An individual is considered morbidly obese if he or she is 100 pounds over his or her ideal body weight, has a body mass index (BMI) of 40 or more. BMI is the ratio of an individual’s height to his or her weight, with BMI between 20 and 25 considered to be the healthiest weight range.
“These patients have struggled for years to control their weight, without success,” said Dr. Oh. “We hoped to prove that we could safely alter metabolism with DBS and eventually provide another alternative for achieving a healthy weight for patients who could not do so through dieting and traditional weight loss surgery.”
With collaborators at Pennington Biomedical Research Center in Baton Rouge, LA, Dr. Oh and his colleague Donald Whiting, MD, arranged for the patients to undergo detailed metabolic studies over the course of five days. The metabolic studies enabled the physicians to pinpoint the optimal DBS settings for each patient.

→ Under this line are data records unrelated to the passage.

(** * The OneKey client node: request handlers and their error shaping

    A shallow embedding of [ClientNode] (the Express controller of a vendor
    node) and of the three query-string helpers it is built on.  Handlers
    are programs in a small state-and-exception monad over the Express
    response object; every method of a collaborator that the file imports
    ([OperatorClient], the request builders, [getPayload],
    [fromDataToObject], [JSON.parse], [new URL]) is a field of a record the
    handlers are parameterised by. *)

From Stdlib Require Import String List ZArith Bool Lia.
Import ListNotations.
Local Open Scope string_scope.
Local Open Scope list_scope.
Local Open Scope Z_scope.

Set Warnings "-register-all".

(* ------------------------------------------------------------------ *)
(** ** Error types ([@core/errors]) *)

(** Only the members the controller names are listed; their run-time
    strings are declared outside this file, so a member stays symbolic. *)
Module ClientNodeErrorType.
Inductive t := VERIFICATION_FAILED | UNKNOWN_ERROR.
End ClientNodeErrorType.

Module OperatorErrorType.
Inductive t := UNKNOWN_ERROR.
End OperatorErrorType.

Inductive ErrorType :=
| OfClientNode (m : ClientNodeErrorType.t)
| OfOperator (m : OperatorErrorType.t).

(* ------------------------------------------------------------------ *)
(** ** JavaScript values and exceptions *)

Inductive JsVal :=
| JNull
| JBool (b : bool)
| JNum (n : Z)
| JStr (s : string)
| JArr (xs : list JsVal)
| JObj (fields : list (string * JsVal))
| JEnum (m : ErrorType).

(** [ClientNodeError] and [OperatorError]: the object literal
    [{ type, details }].  The declared type of [details] is a string; the
    value written there at run time is whatever the handler read, and may
    be [undefined]. *)
Record NodeError := { type : ErrorType; details : option JsVal }.

(** [undefined] is [None] of [option JsVal]; a number is only ever tested
    for being zero, and an integer stands for it. *)
Definition truthy (v : JsVal) : bool :=
  match v with
  | JNull => false
  | JBool b => b
  | JNum n => negb (n =? 0)
  | JStr s => negb (s =? "")%string
  | JArr _ | JObj _ | JEnum _ => true
  end.

Inductive Exn :=
| TypeError
| SyntaxError
| ERR_HTTP_HEADERS_SENT
| Raised (what : string).

Inductive result (A : Type) :=
| Ok (a : A)
| Throw (e : Exn).
Arguments Ok {A} a.
Arguments Throw {A} e.

Fixpoint assoc {A : Type} (k : string) (l : list (string * A)) : option A :=
  match l with
  | [] => None
  | (k', v) :: r => if (k =? k')%string then Some v else assoc k r
  end.

(** [v.name] for the property names the controller reads ([response],
    [transaction_ids], [data], [identifiers], [unsignedPreferences]):
    a [TypeError] on [null], the field of an object, [undefined] on any
    other value. *)
Definition get_prop (v : JsVal) (name : string) : result (option JsVal) :=
  match v with
  | JNull => Throw TypeError
  | JObj fields => Ok (assoc name fields)
  | _ => Ok None
  end.

(** The same read on a value that may be [undefined]. *)
Definition get_prop_opt (v : option JsVal) (name : string)
  : result (option JsVal) :=
  match v with
  | None => Throw TypeError
  | Some x => get_prop x name
  end.

(** A WHATWG [URL], kept as its serialisation. *)
Inductive URL := mkURL (href : string).
Definition URL_toString (u : URL) : string := let (h) := u in h.

(* ------------------------------------------------------------------ *)
(** ** Express request and response *)

Record Request := {
  query : list (string * string);
  headers : list (string * string);
  body : string
}.

(** [req.query[name] as string] *)
Definition req_query (req : Request) (name : string) : option string :=
  assoc name (query req).

(** [req.header(name)] *)
Definition req_header (req : Request) (name : string) : option string :=
  assoc name (headers req).

Inductive Body :=
| BText (s : string)
| BJson (v : JsVal).

(** [endpoints.ts] is not part of this file: the path constants are kept
    as the members the controller names. *)
Module jsonProxyEndpoints.
Inductive t :=
| read | write | verify3PC | newId | delete | verifyRead | signPrefs
| createSeed.
End jsonProxyEndpoints.

Module redirectProxyEndpoints.
Inductive t := read | write | delete.
End redirectProxyEndpoints.

Inductive Endpoint :=
| JsonEndpoint (e : jsonProxyEndpoints.t)
| RedirectEndpoint (e : redirectProxyEndpoints.t).

(** The contexts the builders sign over. *)
Record RestContext := { origin : option string }.
Record RedirectContext := { returnUrl : string; referer : option string }.

(** Modelled from the spec: the [Seed] type of [@core/model], which is not
    in this file -- section 3 gives its fields as transactionIds (an ordered
    sequence of strings), data, signature, signerHost and timestamp. *)
Record Seed := {
  transactionIds : list string;
  data : JsVal;
  signature : string;
  signerHost : string;
  timestamp : Z
}.

Definition Seed_toJSON (s : Seed) : JsVal :=
  JObj [ ("transactionIds", JArr (map JStr (transactionIds s)));
         ("data", data s);
         ("signature", JStr (signature s));
         ("signerHost", JStr (signerHost s));
         ("timestamp", JNum (timestamp s)) ].

(** The operator's envelope, [RedirectGetIdsPrefsResponse]: either
    [{ response }] or [{ error: { message } }], both fields optional.
    The body is not checked against that type: [message] is whatever
    [error.message] reads, [undefined] when [error] has no such field;
    an [error] that is [undefined] or [null] is [None]. *)
Record ErrorEnvelope := { message : option JsVal }.
Record RedirectGetIdsPrefsResponse := {
  response : option JsVal;
  error : option ErrorEnvelope
}.

(** Every call the controller makes on [this.client] and on its builders. *)
Inductive Call :=
| C_getReadRestUrl (req : Request)
| C_getReadRedirectUrl (req : Request) (returnUrl : option URL)
| C_getDeleteRedirectUrl (req : Request) (returnUrl : option URL)
| C_verifyReadResponse (r : JsVal)
| C_buildPreferences (identifiers unsignedData : option JsVal)
| C_buildSeed (transaction_ids data : option JsVal)
| C_post_buildRestRequest (ctx : RestContext) (payload : JsVal)
| C_post_getRestUrl
| C_post_buildRedirectRequest (ctx : RedirectContext) (payload : JsVal)
| C_post_getRedirectUrl (signed : JsVal)
| C_get3PC_getRestUrl
| C_newId_buildRestRequest (ctx : RestContext)
| C_newId_getRestUrl (signed : JsVal)
| C_delete_buildRestRequest (ctx : RestContext)
| C_delete_getRestUrl (signed : JsVal).

(** What a handler does, in program order. *)
Inductive Event :=
| ResSendStatus (code : Z)
| ResStatus (code : Z)
| ResJson (v : JsVal)
| ResSend (s : string)
| Next (err : option NodeError)
| LoggerError (e : Endpoint)
| Called (c : Call).

(** The response object: the status code field, and what went out on the
    wire (status and body of the first send). *)
Record Response := {
  statusCode : Z;
  sent : option (Z * Body)
}.

Record World := {
  res : Response;
  trace : list Event
}.

Definition fresh : World :=
  {| res := {| statusCode := 200; sent := None |}; trace := [] |}.

Definition headersSent (w : World) : bool :=
  match sent (res w) with Some _ => true | None => false end.

(* ------------------------------------------------------------------ *)
(** ** The handler monad: state and exceptions *)

Definition M (A : Type) : Type := World -> result A * World.

Definition ret {A} (a : A) : M A := fun w => (Ok a, w).

Definition bind {A B} (m : M A) (k : A -> M B) : M B :=
  fun w =>
    match m w with
    | (Ok a, w') => k a w'
    | (Throw e, w') => (Throw e, w')
    end.

Definition lift {A} (r : result A) : M A := fun w => (r, w).

(** [try { m } catch (e) { h e }] *)
Definition try_catch {A} (m : M A) (h : Exn -> M A) : M A :=
  fun w =>
    match m w with
    | (Ok a, w') => (Ok a, w')
    | (Throw e, w') => h e w'
    end.

Declare Scope handler_scope.
Delimit Scope handler_scope with handler.
Notation "x <- m ;; k" := (bind m (fun x => k))
  (at level 61, m at next level, right associativity) : handler_scope.
Notation "m ;; k" := (bind m (fun _ => k))
  (at level 61, right associativity) : handler_scope.
Local Open Scope handler_scope.

Definition emit (e : Event) : M unit :=
  fun w => (Ok tt, {| res := res w; trace := trace w ++ [e] |}).

Definition set_statusCode (code : Z) : M unit :=
  fun w => (Ok tt, {| res := {| statusCode := code; sent := sent (res w) |};
                      trace := trace w |}).

(** Writing the head and body.  Node refuses to set a header once the
    head has been written: every sending method of Express sets
    Content-Type first and so raises [ERR_HTTP_HEADERS_SENT]. *)
Definition write (b : Body) : M unit :=
  fun w =>
    if headersSent w then (Throw ERR_HTTP_HEADERS_SENT, w)
    else (Ok tt, {| res := {| statusCode := statusCode (res w);
                              sent := Some (statusCode (res w), b) |};
                    trace := trace w |}).

(** [statuses.message[code]] for the codes in use. *)
Definition status_message (code : Z) : string :=
  if code =? 400 then "Bad Request"
  else if code =? 200 then "OK"
  else "".

Definition res_status (code : Z) : M unit :=
  emit (ResStatus code) ;; set_statusCode code.

Definition res_sendStatus (code : Z) : M unit :=
  emit (ResSendStatus code) ;;
  set_statusCode code ;;
  write (BText (status_message code)).

Definition res_json (v : JsVal) : M unit :=
  emit (ResJson v) ;; write (BJson v).

Definition res_send (s : string) : M unit :=
  emit (ResSend s) ;; write (BText s).

(** [next()] and [next(err)] hand over to the stages registered after the
    handler, which are not part of this file: the call is recorded. *)
Definition next (err : option NodeError) : M unit := emit (Next err).

Definition logger_Error (e : Endpoint) : M unit := emit (LoggerError e).

(** A call on a collaborator: recorded, then its outcome. *)
Definition call {A} (c : Call) (r : result A) : M A :=
  emit (Called c) ;; lift r.

(** [res.json] serialises with [JSON.stringify], which leaves out a field
    whose value is [undefined]. *)
Definition NodeError_toJSON (e : NodeError) : JsVal :=
  JObj (("type", JEnum (type e))
          :: match details e with
             | Some d => [ ("details", d) ]
             | None => []
             end).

Based on results of individually testing stimulation with a different electrical contact on the DBS leads each day, the researchers chose a stimulation regime that showed the greatest effect in raising resting metabolic rate. The rate was measured while the patients rested comfortably in an enclosed metabolic chamber where their respiration and related factors were analyzed.
The team measured each patient’s resting metabolic rate by averaging the several readings of the amount of calories burned while the patient was inactive. This baseline rate, calculated when the stimulator was off, was then compared with various readings taken while the stimulator was activated to determine how DBS changed the metabolic rate.
After nine months, one patient experienced a 9 percent increase in resting metabolic rate and reduced his weight by 16.4 percent. Another patient lost 12.3 percent of her weight after 11 months at the optimal setting. The final patient had a 0.9 percent decrease in weight after 16 months at optimal settings.
“This patient also commented that this was the first time in her life that she did not have to fight constant hunger and her binge eating score reduced from severe to within normal range,” said Dr. Whiting, Director of the Center for Spasticity and Movement Disorders at Allegheny General. “We’re hopeful that expanded research studies might show that optimal settings would reduce appetite and food cravings in many patients.”
With the existing patients, the team continues to monitor effects of hypothalamic deep brain stimulation and examine persistence of the impact on metabolic rate.
“In order for survival during lean times, humans have evolved to automatically lower metabolic rate when food intake goes down – an innate ‘set point’ that can add challenge to weight-loss efforts,” Dr. Oh said. “Our research suggests that the ‘set point’ can be adjusted like a thermostat.”
About Allegheny General Hospital
The Neurosciences Institute at AGH integrates renowned experts in the subspecialties of neurology, neurotology, neuroradiology, neuro-critical care, and neurosurgery to offer world class care for patients with the most complex neurological disorders. Recognized as both a Neurosciences Center of Excellence and a Spine Center of Excellence, the program serves as a national and international referral center for treatment of all types of neurological conditions.
About the International Neuromodulation Society (INS)
The INS is a nonprofit group of clinicians, scientists and engineers dedicated to scientific development and knowledge of neuromodulation, a rapidly growing family of therapies developed to help relieve pain or restore function by delivering electromagnetic stimulation or chemical agents to specific sites in the body. Founded in 1989 and based in San Francisco, Calif., the INS has 15 current and four forming chapters worldwide, and educates and promotes the field through meetings, its journal Neuromodulation: Technology at the Neural Interface, and chapter websites.